Abrasive tools of the prior art typically comprise a base of polyethylene terephthalate (PET) film, disk, sheet, or the like and a coating material consisting of an abrasive powder dispersed in a binder resin and applied to the base to form a continuous or discontinuous abrasive layer thereon. The abrasive employed is the powder of diamond, alumina, silicon carbide, iron oxide, chromium oxide, or the like.
High precision grinding requires an abrasive powder of uniform particle size distribution. However, the smaller the particle diameter of the abrasive, the greater the difficulties involved in uniformly dispersing the abrasive in the resin because of an increasing tendency toward particle agglomeration. The abrasive particles, when applied in the agglomerated state, can scratch the workpiece or produce an ununiformly ground surface on the workpiece, resulting in uneven grinding. Especially, the surface texturing of magnetic hard disks calls for grinding to uniform width and depth. Conventionally manufactured abrasive tapes for hard disks have an abrasive coat of multilayer structure, with the particles densely in contact with one another and constituting a uniform surface structure, or Benard cell structure. Microscopically, however, the surface in no way uniform; at multitudinous points agglomerated abrasive particles form larger grains which protrude from the abrasive coat surface to produce deep flaws or scratches on the workpiece.

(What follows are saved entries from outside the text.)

Definition rust_union (u : UdtUnion) : string :=
  derive_line +:+ NL +:+ "#[serde(untagged)]" +:+ NL +:+
  "pub enum " +:+ rust_type_name (u_name u) +:+ " {" +:+ NL +:+
  concat_str (imap rust_union_case (u_cases u)) +:+ "}" +:+ NL +:+ NL.

Definition rust_method (fi : nat) (f : FunctionSpec) : string :=
  let doc :=
    if is_blank (fs_doc f) then ""
    else concat_str ((λ line, "    /// " +:+ line +:+ NL) <$> lines (rust_doc (trim (fs_doc f)))) in
  let ret := rust_return_type (fs_output_tys f) in
  let method := rust_ident (fs_name f) "function" fi in
  let params := imap (λ i inp, rust_ident (f_name inp) "arg" i +:+ ": " +:+ rust_type (f_ty inp)) (fs_inputs f) in
  let arg_pairs := imap (λ i inp, debug_str (f_name inp) +:+ ": " +:+ rust_ident (f_name inp) "arg" i) (fs_inputs f) in
  NL +:+ doc +:+
  (if is_empty (fs_inputs f) then
     "    pub async fn " +:+ method +:+ "(&self) -> Result<" +:+ ret +:+ ", reqwest::Error> {" +:+ NL +:+
     "        let v = self.invoke(" +:+ debug_str (fs_name f) +:+ ", serde_json::json!({})).await?;" +:+ NL
   else
     "    pub async fn " +:+ method +:+ "(&self, " +:+ join ", " params +:+ ") -> Result<" +:+ ret +:+
     ", reqwest::Error> {" +:+ NL +:+
     "        let v = self.invoke(" +:+ debug_str (fs_name f) +:+ ", serde_json::json!({" +:+
     join ", " arg_pairs +:+ "})).await?;" +:+ NL) +:+
  (if is_empty (fs_output_tys f)
   then "        let _ = v;" +:+ NL +:+ "        Ok(())" +:+ NL +:+ "    }" +:+ NL
   else "        Ok(v)" +:+ NL +:+ "    }" +:+ NL).

Definition rust_header (contract_id : string) : string :=
  lns [
      "//! Typed client for the Soroban contract"] +:+
  "//!   " +:+ contract_id +:+
  lns [
      "";
      "//!";
      "//! Generated by Lumenqraph from the contract's on-chain interface.";
      "//! Depends on `reqwest` (with `json` feature) and `serde` / `serde_json`.";
      "//!"] +:+
  "//! Regenerate any time from `GET /contracts/" +:+ contract_id +:+
  lns [
      "/sdk?lang=rust`.";
      "";
      "use serde::{Deserialize, Serialize};";
      ""] +:+
  "pub const CONTRACT_ID: &str = " +:+
  debug_str contract_id +:+
  lns [
      ";";
      ""].

Definition rust_impl : string :=
  lns [
      "#[derive(Debug, Clone, Deserialize)]";
      "struct CallResponse {";
      "    result: Option<ResultValue>,";
      "}";
      "";
      "#[derive(Debug, Clone, Deserialize)]";
      "struct ResultValue {";
      "    value: Option<serde_json::Value>,";
      "}";
      "";
      "#[derive(Debug, Clone)]";
      "pub struct ContractClient {";
      "    base_url: String,";
      "    api_key: Option<String>,";
      "    client: reqwest::Client,";
      "}";
      "";
      "impl ContractClient {";
      "    pub fn new(base_url: impl Into<String>) -> Self {";
      "        Self {";
      "            base_url: base_url.into().trim_end_matches('/').to_string(),";
      "            api_key: None,";
      "            client: reqwest::Client::new(),";
      "        }";
      "    }";
      "";
      "    pub fn with_api_key(mut self, key: impl Into<String>) -> Self {";
      "        self.api_key = Some(key.into());";
      "        self";
      "    }";
      "";
      "    async fn invoke(";
      "        &self,";
      "        function: &str,";
      "        args: serde_json::Value,";
      "    ) -> Result<Option<serde_json::Value>, reqwest::Error> {";
      "        let url = format!(^{base}/contracts/{cid}/call^,";
      "            base = self.base_url,";
      "            cid = CONTRACT_ID);";
      "        let body = serde_json::json!({^function^: function, ^args^: args});";
      "        let mut req = self.client.post(&url).json(&body);";
      "        if let Some(key) = &self.api_key {";
      "            req = req.header(^x-api-key^, key);";
      "        }";
      "        let resp: CallResponse = req.send().await?.json().await?;";
      "        Ok(resp.result.and_then(|r| r.value))";
      "    }"].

The uniformity of abrasive surface of an abrasive film is of key importance for a grinding system where the surface structure configurations of the abrasive tape are directly transferred onto the workpiece as the ground surface, as is the case with the texturing of a hard disk. Unfortunately, with conventional abrasive films of multilayer, Benard cell structure, surface uniformity is seldom attained.
In the grinding of such other workpieces as magnetic heads, agglomerated grains of abrasive again scratch or otherwise damage them. Moreover, dense formation of the grains on the abrasive layer surface provides an enlarged area of contact between the abrasive layer and the workpiece, with a corresponding increase in the friction with the workpiece. This is turn causes fusing of the binder resin and hampers the removal of grinding dust, both leading to loading and shortened abrasive film life.